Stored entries
[Start of Attachment]

Definition VMArea_backed_file (self : VMArea) : option (FileRef * Z) :=
  match va_file_backed self with Some file => Some (fb_file file, fb_offset file) | None => None end.

Definition VMArea_writeback_file (self : VMArea) : option (FileRef * Z) :=
  match va_file_backed self with Some file => FileBacked_writeback_file file | None => None end.

Definition VMArea_is_shared (self : VMArea) : bool :=
  match va_access self with Private _ => false | Shared _ => true end.

Definition VMArea_size (self : VMArea) : Z := VMRange_size (va_range self).

(** [self.pages()]: the tracker of an area that has one. *)
Definition VMArea_pages (self : VMArea) : VM PageTracker := lift (unwrap_option (va_pages self)).

Definition VMArea_is_the_same_to (self other : VMArea) : bool :=
  if negb (bool_decide (va_range self = va_range other)) then false else
  if negb (va_perms self =? va_perms other) then false else
  if negb (bool_decide (va_access self = va_access other)) then false else
  match VMArea_writeback_file self, VMArea_writeback_file other with
  | None, None => true
  | Some (self_file, self_offset), Some (other_file, other_offset) =>
      (self_file =? other_file) && (self_offset =? other_offset)
  | _, _ => false
  end.

Definition VMArea_can_merge_vmas (left right : VMArea) : bool :=
  if (VMArea_size left =? 0) || (VMArea_size right =? 0) then false else
  if negb (vm_end (va_range left) =? vm_start (va_range right)) then false else
  if negb (va_perms left =? va_perms right) then false else
  match VMArea_get_private_pid left, VMArea_get_private_pid right with
  | Some left_pid, Some right_pid =>
      if negb (left_pid =? right_pid) then false else
      match VMArea_writeback_file left, VMArea_writeback_file right with
      | None, None => true
      | Some (left_file, left_offset), Some (right_file, right_offset) =>
          (left_file =? right_file) && (left_offset <? right_offset)
          && (right_offset -64 left_offset =? VMArea_size left)
      | _, _ => false
      end
  | _, _ => false
  end.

[End of Attachment]

§ Problem:
Set down precisely the lines above between the line holding "if negb (vm_end" and the line holding "if negb (left_pid", inclusive, and nothing beyond them.

§ Response:
  if negb (vm_end (va_range left) =? vm_start (va_range right)) then false else
  if negb (va_perms left =? va_perms right) then false else
  match VMArea_get_private_pid left, VMArea_get_private_pid right with
  | Some left_pid, Some right_pid =>
      if negb (left_pid =? right_pid) then false else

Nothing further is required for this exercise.